Als das Onlinemagazin Rote Raupe 2013 vom Netz gegangen ist, fehlten nicht nur ihre häufig sehr guten Rezensionen, sondern auch ihre Rubrik „Restgeräusch Sessions“. In den Sessions hatte Rote Raupe Bands live vorgestellt. Was KEXP und Audiotree in den USA in vorbildlicher Weise vormachten, konnte Rote Raupe nicht retten. Es ist der Kampf den jedes Musikmagazin kämpft: entweder Geld verdienen oder über Musik schreiben, beides geht nicht. So auch im Falle des Intro-Magazins.

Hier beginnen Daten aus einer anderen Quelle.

Lemma PutUint16_at_fill pre v n off :
  off = len pre → (2 ≤ n)%nat →
  binary.PutUint16_at (pre ++ replicate n Byte.x00) off v
  = Ret ((pre ++ u16 v) ++ replicate (n - 2) Byte.x00).
Proof.
  intros -> Hn. unfold binary.PutUint16_at.
  rewrite decide_True by len_solve. rewrite decide_True by len_solve.
  unfold len. rewrite Nat2Z.id. fold (u16 v).
  rewrite inserts_fill by (simpl; lia). by rewrite <- app_assoc.
Qed.

Lemma copy_at_fill_exact pre src n off :
  off = len pre → length src = n →
  copy_at (pre ++ replicate n Byte.x00) off src = Ret (pre ++ src).
Proof.
  intros Hoff Hn. rewrite copy_at_fill by (done || lia).
  replace (n - length src)%nat with 0%nat by lia. simpl.
  by rewrite app_nil_r.
Qed.

Lemma blank_nil pre n : n = 0%nat → pre ++ replicate n Byte.x00 = pre.
Proof. intros ->. apply app_nil_r. Qed.

End BufferSteps.


(** ** Readers and [io.ReadFull] *)

Section Readers.
Import io.
Implicit Types r : Source.

Lemma remaining_cons c cs e :
  remaining (mkSource (c :: cs) e) = c ++ remaining (mkSource cs e).
Proof. reflexivity. Qed.

(** What one [Read] does to the reader. *)
Lemma Read_spec r k p err r' :
  Read r k = (p, err, r') →
  remaining r = p ++ remaining r' ∧ final r' = final r ∧
  (length p ≤ k)%nat ∧
  match err with
  | None => (0 < k → weight r' < weight r)%nat ∧
            (0 < k → 0 < length (chunks r))%nat ∧
            (0 < k → length p < k → length (chunks r') < length (chunks r))%nat
  | Some e => e = final r ∧ p = [] ∧ remaining r = [] ∧ r' = r
  end.
Proof.
  destruct r as [cs e]. unfold Read. destruct k as [|k]; simpl.
  { intros [= <- <- <-]. simpl. repeat split; first [done | lia]. }
  destruct cs as [|c cs];
    [intros [= <- <- <-]; repeat split; first [done | simpl; lia]|].
  case_decide as Hc; intros [= <- <- <-]; unfold weight, remaining; simpl.
  - rewrite length_app. repeat split; lia.
  - rewrite !length_app, length_take, length_drop.
    rewrite (app_assoc (take _ _)), take_drop.
    repeat split; lia.
Qed.

(** The loop of [ReadAtLeast], in terms of the bytes the reader holds. *)
Lemma ReadAtLeast_loop_spec fuel r min got got' err r' :
  (1 ≤ fuel)%nat →
  ((length got < min)%nat → (length (chunks r) < fuel)%nat) →
  ReadAtLeast_loop fuel r min got = (got', err, r') →
  ∃ x, got' = got ++ x ∧ remaining r = x ++ remaining r' ∧
       final r' = final r ∧
       match err with
       | None => length got' = Nat.max min (length got)
       | Some e => e = final r ∧ remaining r' = [] ∧
                   (length got' < min)%nat
       end.
Proof.
  revert r got. induction fuel as [|fuel IH]; intros r got Hf Hc; [lia|].
  simpl. case_decide as Hlt.
  - destruct (Read r (min - length got)) as [[p e] r1] eqn:HR.
    apply Read_spec in HR as (Hrem & Hfin & Hlen & Herr).
    destruct e as [e|].
    + destruct Herr as (-> & -> & Hnil & ->). intros [= <- <- <-].
      exists []. rewrite app_nil_r. by repeat split.
    + destruct Herr as (_ & Hch & Hch'). intros Hloop.
      specialize (Hc Hlt).
      apply IH in Hloop as (x & -> & Hrem' & Hfin' & Hres).
      * exists (p ++ x). rewrite <- !app_assoc, Hrem, Hrem', Hfin', Hfin.
        repeat split. rewrite !length_app in *.
        destruct err as [e|]; [|lia].
        destruct Hres as (-> & ? & ?). repeat split; [done..|lia].
      * lia.
      * rewrite length_app. intros Hstill.
        specialize (Hch' ltac:(lia) ltac:(lia)). lia.
  - intros [= <- <- <-]. exists []. rewrite app_nil_r. repeat split. lia.
Qed.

Das Intro finanziert sich größtenteils aus den Anzeigenschaltungen der Plattenfirmen. Da jedoch auch hier die Umsätze eine immer engere Budgetierung notwendig machen, fließen auch diese Gelder nicht mehr so üppig. Das Intro-Magazin stand eigentlich immer in der Kritik von den großen Plattenfirmen finanziell zu abhängig zu sein und damit keinen echten unabhängigen Musikjournalismus betreiben zu können. Doch das gilt letztlich ein Stück weit für alle Musikmagazine. Würde die Visions eine deutsche Band mit einem Hammeralbum auf das Titelbild bringen können, ohne dass eine entsprechende Plattenfirma im Hintergrund steht? Machen wir uns nichts vor, die Musikmagazine können meist nicht einmal ihre Rezensenten für ihren Aufwand entschädigen. Natürlich spielt auch Geld hier eine Rolle, will man zukunftsfähig bleiben. Und da kommen wir zur nächsten Frage: Wie wichtig sind Musikmagazine heute überhaupt noch?

 

„Das Internet hat den Musikmarkt demokratisiert“ – wirklich?

 

Heute kann jede Band ihrer Musik über die sozialen Medien Gehör verschaffen. Soweit Demokratie – soweit so gut.  Doch das Erreichen einer Hörerschaft in den Weiten des Internets wird von Tag zu Tag schwieriger. Längst zahlen Bands für ihre Reichweite auf Facebook, und längst zahlen Bands Geld an erfolgreiche Blogger, damit ihr Werk im Hintergrund beim „Fingernageldesign mit Pfiff“-Video läuft. Ich möchte dem Fingernagelstylisten sicherlich seinen guten Musikgeschmack nicht absprechen, aber möchte ich Musik auf diese Art und Weise entdecken? Nie war Musik einfacher verfügbarer als heute und genau da liegt das Problem: wer selektiert künftig für mich?